The Agent 327 director's slick sci-fi short hits the web after seven years in development.
When Colin Levy started work Skywatch, he was working at Pixar, and drones were still a novelty. Seven years later, he's an independent director, responsible for one of Blender Animation Studio's most popular open movies, and the idea of a lethal secret drone network seems much less like a fantasy.
But more to the point of today's story, you can now see Skywatch – a polished 10-minute sci-fi 'proof of concept' short, with VFX created largely in Blender – in full on YouTube.
The visual effects for Skywatch, Colin Levy's slick sci-fi short, were created primarily in Blender, with the help of Blender community members and over $50,000 in Kickstarter funding.

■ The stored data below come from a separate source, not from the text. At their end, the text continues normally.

(** * Ludwig configuration validation and hyperopt scheduler schemas

    A shallow embedding of
      - ludwig/config_validation/validation.py
      - ludwig/schema/hyperopt/scheduler.py
      - ludwig/schema/hyperopt/search_algorithm.py
    together with the properties of the configuration-validation
    specification that concern them. *)

From Stdlib Require Import String Ascii List ZArith QArith Bool Lia.
Import ListNotations.
Set Warnings "-register-all".
Local Open Scope string_scope.
Local Open Scope list_scope.

(** ** Python values

    Configuration instances and JSON schemas are nested Python values.
    A [dict] keeps its insertion order, so it is an association list whose
    lookup returns the first binding of a key.  Floats are the decimal
    literals of the sources and of configurations, kept as rationals; the
    only operations performed on them are order comparisons. *)

Inductive value : Type :=
| VNone
| VBool (b : bool)
| VInt (z : Z)
| VFloat (q : Q)
| VStr (s : string)
| VList (items : list value)
| VTuple (items : list value)
| VDict (items : list (string * value)).

Definition isinstance_dict (v : value) : bool :=
  match v with VDict _ => true | _ => false end.

Definition isinstance_list (v : value) : bool :=
  match v with VList _ => true | _ => false end.

Definition isinstance_tuple (v : value) : bool :=
  match v with VTuple _ => true | _ => false end.

Definition is_none (v : value) : bool :=
  match v with VNone => true | _ => false end.

(** [hash(v)] succeeds: lists and dicts are unhashable, a tuple is hashable
    when its items are. *)
Fixpoint hashable (v : value) : bool :=
  match v with
  | VList _ | VDict _ => false
  | VTuple items => forallb hashable items
  | _ => true
  end.

Module PyDict.

Section Assoc.
Context {A : Type}.

(** [d.get(k)] / [k in d] / [d[k]] *)
Fixpoint lookup (k : string) (d : list (string * A)) : option A :=
  match d with
  | [] => None
  | (k', v) :: rest => if String.eqb k k' then Some v else lookup k rest
  end.

Definition contains (k : string) (d : list (string * A)) : bool :=
  match lookup k d with Some _ => true | None => false end.

(** [d[k] = v]: overwrites in place, otherwise appends. *)
Fixpoint set (k : string) (v : A) (d : list (string * A)) : list (string * A) :=
  match d with
  | [] => [(k, v)]
  | (k', v') :: rest =>
      if String.eqb k k' then (k, v) :: rest else (k', v') :: set k v rest
  end.

Definition keys (d : list (string * A)) : list string := map fst d.

End Assoc.

End PyDict.

(** ** Exceptions

    The kinds of the error taxonomy.  [ValidationError] is the class the
    three modules import (marshmallow's and jsonschema's) and the only one
    their [raise] statements name; [TypeError] and [LookupError] are the
    built-in ones ([KeyError] and [IndexError] are [LookupError]s);
    [ConfigError] is a kind of the taxonomy that no statement of the
    sources raises; [OtherError] names any other built-in exception. *)

Inductive exn_kind : Type :=
| LookupError
| ConfigError
| TypeError
| ValidationError
| OtherError (name : string).

(** A message is the f-string that builds it: literal text and the
    interpolated objects. *)
Inductive frag : Type :=
| Lit (s : string)
| Repr (v : value)
| ReprCls (name : string)
| ReprExn (k : exn_kind) (msg : list frag).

A short where Jude Law and Blend Swap share the credits
Shot in Los Angeles and San Francisco, Skywatch tells the story of two tech-savvy teenagers (13 Reasons Why's Uriah Shelton and Steven Universe's Zach Callison), who hack into what seems to be a simple Amazon-style home-delivery drone system, only to find themselves entangled in a lethal conspiracy.
As you might expect from a director whose credits include two open movies – the Webby Award-winning Agent 327: Operation Barbershop and Sintel – the effects for Skywatch, including the CG environments and the drones themselves, were created primarily in Blender, before being composited in Nuke.
Around 50 people contributed to the post work, including some well-known members of the Blender community: the 3D team was led by Blender generalist Paweł Somogyi, and if you freeze-frame the credits, you can spot familiar names like Hjalti Hjálmarsson, Andrew Price and Nathan Vedgahl sharing screen space with Jude Law, along with a list of the Blend Swap models used.
Speaking to VFX industry news site befores & afters, Colin described the community as "phenomenal" and Blender as "definitely the tool for the job". "There’s not that much that [it]can’t do," he said. "There wasn’t anything that we were scratching our heads about, like, ‘Can Blender handle this?’"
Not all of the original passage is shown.